(Dataset items)
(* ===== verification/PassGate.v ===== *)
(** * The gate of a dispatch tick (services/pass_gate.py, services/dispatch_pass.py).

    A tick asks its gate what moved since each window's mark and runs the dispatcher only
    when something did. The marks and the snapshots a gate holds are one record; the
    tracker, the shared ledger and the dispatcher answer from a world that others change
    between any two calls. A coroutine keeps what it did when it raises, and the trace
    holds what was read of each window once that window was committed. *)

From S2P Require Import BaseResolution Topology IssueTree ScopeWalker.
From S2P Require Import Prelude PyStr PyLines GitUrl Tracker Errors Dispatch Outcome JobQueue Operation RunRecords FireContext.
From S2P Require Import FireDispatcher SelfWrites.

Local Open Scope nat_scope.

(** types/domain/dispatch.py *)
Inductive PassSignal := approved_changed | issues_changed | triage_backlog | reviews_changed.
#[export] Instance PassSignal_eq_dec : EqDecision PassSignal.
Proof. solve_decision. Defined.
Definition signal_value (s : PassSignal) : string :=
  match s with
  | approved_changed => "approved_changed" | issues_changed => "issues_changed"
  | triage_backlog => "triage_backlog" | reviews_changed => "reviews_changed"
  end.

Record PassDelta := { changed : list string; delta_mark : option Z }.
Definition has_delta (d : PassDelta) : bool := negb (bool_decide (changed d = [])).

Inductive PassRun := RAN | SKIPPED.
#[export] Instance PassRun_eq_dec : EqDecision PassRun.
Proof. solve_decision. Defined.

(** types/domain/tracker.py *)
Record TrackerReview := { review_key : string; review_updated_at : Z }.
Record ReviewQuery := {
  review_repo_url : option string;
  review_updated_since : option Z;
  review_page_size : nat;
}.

--

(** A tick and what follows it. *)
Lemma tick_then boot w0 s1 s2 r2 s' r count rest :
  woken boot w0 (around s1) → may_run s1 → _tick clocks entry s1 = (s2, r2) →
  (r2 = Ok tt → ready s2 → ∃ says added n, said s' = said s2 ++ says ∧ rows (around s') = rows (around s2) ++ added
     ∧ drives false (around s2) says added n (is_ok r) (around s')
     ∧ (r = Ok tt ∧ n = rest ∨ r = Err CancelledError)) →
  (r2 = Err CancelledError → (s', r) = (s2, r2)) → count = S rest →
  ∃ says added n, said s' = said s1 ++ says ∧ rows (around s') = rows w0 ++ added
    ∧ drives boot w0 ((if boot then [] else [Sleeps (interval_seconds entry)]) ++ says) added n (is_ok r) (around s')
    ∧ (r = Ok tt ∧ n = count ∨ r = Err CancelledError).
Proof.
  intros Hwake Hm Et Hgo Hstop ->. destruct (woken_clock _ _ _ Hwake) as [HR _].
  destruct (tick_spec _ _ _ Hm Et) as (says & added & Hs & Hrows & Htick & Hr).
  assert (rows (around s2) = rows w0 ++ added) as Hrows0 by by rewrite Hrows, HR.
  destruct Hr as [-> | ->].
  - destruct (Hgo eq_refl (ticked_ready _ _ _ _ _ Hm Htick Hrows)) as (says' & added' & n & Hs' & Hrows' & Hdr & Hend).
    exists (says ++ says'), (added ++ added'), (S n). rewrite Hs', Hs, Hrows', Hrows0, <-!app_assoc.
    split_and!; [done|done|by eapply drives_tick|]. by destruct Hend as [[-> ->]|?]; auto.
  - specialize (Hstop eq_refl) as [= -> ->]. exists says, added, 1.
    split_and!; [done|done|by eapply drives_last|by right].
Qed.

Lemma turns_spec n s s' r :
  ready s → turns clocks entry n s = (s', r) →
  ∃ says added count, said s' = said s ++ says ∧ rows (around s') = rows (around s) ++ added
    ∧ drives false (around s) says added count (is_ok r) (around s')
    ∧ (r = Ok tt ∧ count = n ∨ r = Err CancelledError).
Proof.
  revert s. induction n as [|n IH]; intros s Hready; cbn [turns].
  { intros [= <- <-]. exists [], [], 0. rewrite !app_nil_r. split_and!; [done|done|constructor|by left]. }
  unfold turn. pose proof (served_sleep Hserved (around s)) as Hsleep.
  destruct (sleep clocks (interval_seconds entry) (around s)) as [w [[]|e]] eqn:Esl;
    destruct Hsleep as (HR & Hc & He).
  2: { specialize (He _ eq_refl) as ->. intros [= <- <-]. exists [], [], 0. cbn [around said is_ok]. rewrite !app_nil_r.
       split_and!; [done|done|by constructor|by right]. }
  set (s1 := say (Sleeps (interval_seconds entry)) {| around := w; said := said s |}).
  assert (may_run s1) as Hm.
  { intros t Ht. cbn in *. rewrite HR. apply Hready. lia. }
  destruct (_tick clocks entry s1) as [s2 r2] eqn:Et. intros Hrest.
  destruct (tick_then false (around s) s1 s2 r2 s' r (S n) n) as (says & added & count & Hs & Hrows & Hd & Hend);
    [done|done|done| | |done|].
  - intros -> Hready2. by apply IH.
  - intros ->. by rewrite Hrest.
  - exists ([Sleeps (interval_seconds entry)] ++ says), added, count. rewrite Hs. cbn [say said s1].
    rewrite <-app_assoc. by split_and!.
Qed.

---

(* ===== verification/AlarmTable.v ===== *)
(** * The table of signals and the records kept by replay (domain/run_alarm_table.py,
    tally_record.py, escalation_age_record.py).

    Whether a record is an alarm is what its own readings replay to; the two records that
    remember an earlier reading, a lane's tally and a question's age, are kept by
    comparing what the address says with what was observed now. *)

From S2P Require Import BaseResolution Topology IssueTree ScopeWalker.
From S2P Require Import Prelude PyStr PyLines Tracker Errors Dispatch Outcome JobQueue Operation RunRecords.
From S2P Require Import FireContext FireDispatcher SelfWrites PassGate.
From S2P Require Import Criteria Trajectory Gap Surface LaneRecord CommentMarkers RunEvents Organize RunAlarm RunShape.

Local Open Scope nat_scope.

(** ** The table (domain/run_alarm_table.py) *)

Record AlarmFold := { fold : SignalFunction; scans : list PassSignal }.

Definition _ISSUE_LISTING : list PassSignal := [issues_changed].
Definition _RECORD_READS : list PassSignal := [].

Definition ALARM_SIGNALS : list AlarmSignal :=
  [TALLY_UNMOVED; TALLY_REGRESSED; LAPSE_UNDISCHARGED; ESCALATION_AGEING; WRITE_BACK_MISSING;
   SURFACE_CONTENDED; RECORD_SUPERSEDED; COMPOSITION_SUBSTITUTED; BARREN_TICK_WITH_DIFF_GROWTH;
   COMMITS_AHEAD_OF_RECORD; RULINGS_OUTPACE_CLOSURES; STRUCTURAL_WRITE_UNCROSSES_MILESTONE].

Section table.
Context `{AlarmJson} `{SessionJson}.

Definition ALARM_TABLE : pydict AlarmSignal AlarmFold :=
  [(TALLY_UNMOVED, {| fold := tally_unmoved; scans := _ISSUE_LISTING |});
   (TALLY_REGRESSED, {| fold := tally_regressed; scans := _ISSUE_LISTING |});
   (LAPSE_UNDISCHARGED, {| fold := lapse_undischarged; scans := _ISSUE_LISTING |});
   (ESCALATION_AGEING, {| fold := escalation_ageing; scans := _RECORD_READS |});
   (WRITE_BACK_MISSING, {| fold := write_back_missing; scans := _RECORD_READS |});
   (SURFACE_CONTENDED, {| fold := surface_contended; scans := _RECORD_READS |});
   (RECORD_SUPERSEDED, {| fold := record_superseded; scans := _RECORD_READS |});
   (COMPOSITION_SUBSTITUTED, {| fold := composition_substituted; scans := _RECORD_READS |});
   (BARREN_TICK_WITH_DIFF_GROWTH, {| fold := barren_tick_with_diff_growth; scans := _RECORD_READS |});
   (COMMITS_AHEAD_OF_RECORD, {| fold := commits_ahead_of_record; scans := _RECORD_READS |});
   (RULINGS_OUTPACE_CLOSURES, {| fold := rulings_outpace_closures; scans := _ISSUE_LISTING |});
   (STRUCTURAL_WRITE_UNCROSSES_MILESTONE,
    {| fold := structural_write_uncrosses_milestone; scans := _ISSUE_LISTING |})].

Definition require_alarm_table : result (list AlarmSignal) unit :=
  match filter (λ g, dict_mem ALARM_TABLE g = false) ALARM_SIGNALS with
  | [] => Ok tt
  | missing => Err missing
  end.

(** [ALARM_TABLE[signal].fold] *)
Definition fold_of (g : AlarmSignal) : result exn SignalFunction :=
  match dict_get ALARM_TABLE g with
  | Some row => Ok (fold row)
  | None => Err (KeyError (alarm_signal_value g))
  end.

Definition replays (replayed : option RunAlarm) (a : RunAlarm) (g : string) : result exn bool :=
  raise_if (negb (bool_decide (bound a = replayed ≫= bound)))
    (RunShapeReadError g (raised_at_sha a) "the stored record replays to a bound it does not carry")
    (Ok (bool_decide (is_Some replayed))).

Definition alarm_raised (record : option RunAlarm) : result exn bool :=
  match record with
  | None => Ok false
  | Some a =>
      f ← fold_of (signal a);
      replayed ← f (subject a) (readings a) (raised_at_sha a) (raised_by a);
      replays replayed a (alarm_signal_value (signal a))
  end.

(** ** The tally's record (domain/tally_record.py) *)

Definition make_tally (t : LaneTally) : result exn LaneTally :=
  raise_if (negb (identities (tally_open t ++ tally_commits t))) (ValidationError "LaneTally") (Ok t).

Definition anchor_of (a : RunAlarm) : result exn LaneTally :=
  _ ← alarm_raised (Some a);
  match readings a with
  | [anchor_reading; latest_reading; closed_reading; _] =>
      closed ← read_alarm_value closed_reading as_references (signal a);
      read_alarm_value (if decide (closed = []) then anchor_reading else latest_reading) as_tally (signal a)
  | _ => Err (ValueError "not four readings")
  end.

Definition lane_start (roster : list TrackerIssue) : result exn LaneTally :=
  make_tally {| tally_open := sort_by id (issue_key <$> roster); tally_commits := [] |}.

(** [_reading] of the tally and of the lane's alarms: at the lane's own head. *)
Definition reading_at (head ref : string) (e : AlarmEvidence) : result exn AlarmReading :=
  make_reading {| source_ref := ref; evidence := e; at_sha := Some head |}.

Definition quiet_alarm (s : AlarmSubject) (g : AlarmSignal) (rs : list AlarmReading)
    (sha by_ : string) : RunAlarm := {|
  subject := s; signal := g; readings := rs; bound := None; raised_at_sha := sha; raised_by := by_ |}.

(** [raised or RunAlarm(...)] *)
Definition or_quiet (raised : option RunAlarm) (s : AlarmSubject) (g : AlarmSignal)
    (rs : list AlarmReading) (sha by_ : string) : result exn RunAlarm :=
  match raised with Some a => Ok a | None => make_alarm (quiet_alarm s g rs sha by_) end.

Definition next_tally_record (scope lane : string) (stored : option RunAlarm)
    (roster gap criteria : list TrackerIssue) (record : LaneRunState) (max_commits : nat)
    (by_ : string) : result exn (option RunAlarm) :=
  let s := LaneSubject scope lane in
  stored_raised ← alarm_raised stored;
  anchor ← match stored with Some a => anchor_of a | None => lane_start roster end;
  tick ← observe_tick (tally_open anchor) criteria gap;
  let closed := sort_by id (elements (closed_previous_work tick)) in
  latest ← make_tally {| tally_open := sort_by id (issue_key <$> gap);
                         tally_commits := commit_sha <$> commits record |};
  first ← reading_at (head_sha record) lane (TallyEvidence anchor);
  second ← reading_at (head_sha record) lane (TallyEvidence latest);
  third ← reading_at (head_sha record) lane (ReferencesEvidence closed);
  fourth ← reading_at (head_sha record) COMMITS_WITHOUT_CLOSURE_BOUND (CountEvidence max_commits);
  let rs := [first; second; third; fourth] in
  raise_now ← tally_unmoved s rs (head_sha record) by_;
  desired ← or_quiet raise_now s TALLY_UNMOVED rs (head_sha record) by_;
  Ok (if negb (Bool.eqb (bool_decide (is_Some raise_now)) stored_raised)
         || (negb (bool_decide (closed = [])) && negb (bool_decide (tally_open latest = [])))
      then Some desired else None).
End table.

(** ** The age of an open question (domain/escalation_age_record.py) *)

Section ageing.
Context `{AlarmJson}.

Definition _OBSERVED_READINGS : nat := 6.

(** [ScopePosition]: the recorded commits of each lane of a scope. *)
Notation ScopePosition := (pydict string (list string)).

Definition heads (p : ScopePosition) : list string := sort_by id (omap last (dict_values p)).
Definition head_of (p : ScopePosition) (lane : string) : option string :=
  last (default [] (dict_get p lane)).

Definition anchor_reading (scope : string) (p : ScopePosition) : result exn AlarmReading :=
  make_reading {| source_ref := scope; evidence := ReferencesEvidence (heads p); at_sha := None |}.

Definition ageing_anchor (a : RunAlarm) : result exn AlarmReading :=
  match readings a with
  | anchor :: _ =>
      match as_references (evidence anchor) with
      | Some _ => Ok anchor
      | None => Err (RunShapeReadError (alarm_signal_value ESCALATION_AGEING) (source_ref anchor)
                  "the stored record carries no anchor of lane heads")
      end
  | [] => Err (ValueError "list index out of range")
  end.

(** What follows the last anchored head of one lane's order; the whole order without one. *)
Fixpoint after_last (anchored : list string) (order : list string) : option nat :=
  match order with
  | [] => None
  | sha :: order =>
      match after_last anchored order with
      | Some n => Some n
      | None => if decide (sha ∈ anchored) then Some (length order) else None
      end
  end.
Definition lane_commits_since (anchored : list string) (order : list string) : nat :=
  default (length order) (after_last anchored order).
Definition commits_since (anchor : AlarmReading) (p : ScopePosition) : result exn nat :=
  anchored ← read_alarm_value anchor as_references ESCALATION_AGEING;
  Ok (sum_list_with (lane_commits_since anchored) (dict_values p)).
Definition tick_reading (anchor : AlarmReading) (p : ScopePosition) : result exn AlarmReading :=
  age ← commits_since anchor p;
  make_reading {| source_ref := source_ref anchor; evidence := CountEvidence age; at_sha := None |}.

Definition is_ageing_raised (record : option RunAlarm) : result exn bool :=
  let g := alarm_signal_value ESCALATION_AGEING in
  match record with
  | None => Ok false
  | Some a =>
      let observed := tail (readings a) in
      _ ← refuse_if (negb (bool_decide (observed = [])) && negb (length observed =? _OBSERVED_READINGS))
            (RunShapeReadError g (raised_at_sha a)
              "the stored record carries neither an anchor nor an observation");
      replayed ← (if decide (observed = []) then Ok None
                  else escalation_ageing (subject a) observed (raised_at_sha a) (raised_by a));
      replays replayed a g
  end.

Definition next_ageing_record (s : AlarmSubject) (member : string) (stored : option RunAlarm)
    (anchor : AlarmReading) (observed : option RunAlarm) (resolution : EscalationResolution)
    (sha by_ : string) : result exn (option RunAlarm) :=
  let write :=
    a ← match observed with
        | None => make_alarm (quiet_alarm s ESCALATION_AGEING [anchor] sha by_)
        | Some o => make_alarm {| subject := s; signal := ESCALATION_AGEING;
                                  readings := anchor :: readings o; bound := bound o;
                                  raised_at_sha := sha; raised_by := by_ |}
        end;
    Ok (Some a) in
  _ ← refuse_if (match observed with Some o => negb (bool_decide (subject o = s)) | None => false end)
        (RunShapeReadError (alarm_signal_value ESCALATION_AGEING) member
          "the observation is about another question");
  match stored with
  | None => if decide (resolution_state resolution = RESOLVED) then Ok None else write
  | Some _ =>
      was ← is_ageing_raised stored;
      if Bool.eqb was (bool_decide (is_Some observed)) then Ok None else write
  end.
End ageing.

» Exercise objective: Among the entries above, the lines between the ones containing "subject := s; signal := g;" and "latest ← make_tally", inclusive, are to be transcribed exactly. No other line is to be given.

» Task result:
  subject := s; signal := g; readings := rs; bound := None; raised_at_sha := sha; raised_by := by_ |}.

(** [raised or RunAlarm(...)] *)
Definition or_quiet (raised : option RunAlarm) (s : AlarmSubject) (g : AlarmSignal)
    (rs : list AlarmReading) (sha by_ : string) : result exn RunAlarm :=
  match raised with Some a => Ok a | None => make_alarm (quiet_alarm s g rs sha by_) end.

Definition next_tally_record (scope lane : string) (stored : option RunAlarm)
    (roster gap criteria : list TrackerIssue) (record : LaneRunState) (max_commits : nat)
    (by_ : string) : result exn (option RunAlarm) :=
  let s := LaneSubject scope lane in
  stored_raised ← alarm_raised stored;
  anchor ← match stored with Some a => anchor_of a | None => lane_start roster end;
  tick ← observe_tick (tally_open anchor) criteria gap;
  let closed := sort_by id (elements (closed_previous_work tick)) in
  latest ← make_tally {| tally_open := sort_by id (issue_key <$> gap);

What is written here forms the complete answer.